In a surprising turn of events, a woman who was accused of instructing her teenage son to commit murder will no longer be facing charges, thanks to the emergence of new evidence. The development came after a video capturing the moments leading up to the fatal shooting in Chicago surfaced on social media, shedding new light on the altercation involving the trio.
The incident took place at a restaurant in the southwest area of the city. The footage reveals Jeremy Brown engaging in a heated confrontation with Carlishia Hood mere seconds before the tragic shooting occurred. The video was recorded at Maxwell Street Express earlier this month, offering crucial insights into the events that transpired.
According to the Chicago Sheriff’s Department, the unedited video features Brown engaging in an argument with Hood, threatening to knock her out if she uttered another word. The 32-year-old assailant is then seen repeatedly assaulting the mother, and the clip concludes with a sound resembling a gunshot. In the midst of the altercation, he also viciously punched Hood in the head.

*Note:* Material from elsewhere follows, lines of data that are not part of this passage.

(** * A like-bot for a social-media site: ledger, navigation, discovery,
      action executor and run orchestrator

    Shallow embedding of [src/bot.js] and [src/helper.js].

    - JavaScript strings are [string]; [split], [includes], [startsWith] and
      the global regular-expression replace of [robustGoto] are written out.
    - The ledger object [processed] is a record whose [liked] field is a
      finite map from property keys to booleans (a JS object used as a map);
      reading a key it does not have gives what every object inherits.
    - JS numbers that only ever hold counts are [Z]; the numbers of
      [calculateBackoff] are exact rationals [Q].
    - The browser page is an explicit state that is threaded through every
      call; what the site answers is a script carried by that state.  The
      page stays open: of the browser calls that nothing catches on the
      spot, [goto], the counts of the locators and the real click can
      reject; [page.evaluate] and [waitForTimeout] do not.
    - The selectors of [likeTweetById] are built from the URL without
      escaping.  For a URL that a CSS string holds as it is they are the
      two attribute tests they are written to be; for any other URL the
      page says what the selector engine makes of them.
    - Loops that the source cannot bound ([while] in [collectTweetIds] and in
      [processUrl]) take fuel; the act loop hands back the run so far when
      the fuel is spent. *)

From Stdlib Require Import ZArith QArith Qround Qminmax Qpower Lia Lqa Ascii String.
From stdpp Require Import base option list gmap strings.

Local Open Scope Z_scope.

(** * The program *)

(** ** JavaScript string primitives *)

Module Js.

(** [s.startsWith(p)] *)
Definition startsWith (p s : string) : bool := String.prefix p s.

(** [s.includes(p)] *)
Fixpoint includes (p s : string) : bool :=
  match s with
  | EmptyString => String.prefix p EmptyString
  | String _ s' => String.prefix p s || includes p s'
  end.

(** [s.split(sep)] for a non-empty separator: the pieces between the
    non-overlapping occurrences of [sep], scanned from the left.  [skip]
    counts the characters of a matched separator still to be dropped and
    [cur] is the piece being built. *)
Fixpoint split_go (sep : string) (skip : nat) (cur s : string) : list string :=
  match s with
  | EmptyString => [cur]
  | String c s' =>
      match skip with
      | S k => split_go sep k cur s'
      | O =>
          if String.prefix sep s
          then cur :: split_go sep (String.length sep - 1) EmptyString s'
          else split_go sep 0 (cur +:+ String c EmptyString) s'
      end
  end.

Definition split (sep s : string) : list string := split_go sep 0 EmptyString s.

(** [s.replace(/pat/g, rep)] for a pattern that is a plain non-empty
    string (the regular expression [/x\.com/g] matches exactly "x.com"). *)
Fixpoint replace_go (pat rep : string) (skip : nat) (s : string) : string :=
  match s with
  | EmptyString => EmptyString
  | String c s' =>
      match skip with
      | S k => replace_go pat rep k s'
      | O =>
          if String.prefix pat s
          then rep +:+ replace_go pat rep (String.length pat - 1) s'
          else String c (replace_go pat rep 0 s')
      end
  end.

Shortly after this altercation, Hood’s 14-year-old son can be observed opening fire inside the restaurant before both individuals hastily depart from the scene. Initially captured by CCTV cameras, local law enforcement confirmed that the woman was engaged in a heated dispute with Brown while waiting in line for food.
Reports suggest that as Hood was queuing at the establishment located at 11656 S. Halsted St., she sent a text message to her son, who coincidentally arrived just as the physical altercation intensified. Initially, Hood faced allegations of orchestrating her young son’s act of violence against Brown. However, these charges have now been dropped in light of the recently uploaded video, according to CBS Chicago’s initial report.
Tragically, Brown succumbed to his injuries, leading to the initial charges of first-degree murder against Hood and her son when they surrendered to the police on June 22. Additionally, the 32-year-old mother was faced with an extra charge of contributing to the delinquency of a minor. Nevertheless, following the video’s release, all of these charges have been dismissed.
The Cook County State’s Attorney’s office released a statement addressing the situation, explaining, “Based upon the facts, evidence, and the law, we are unable to meet our burden of proof in the prosecution of these cases.”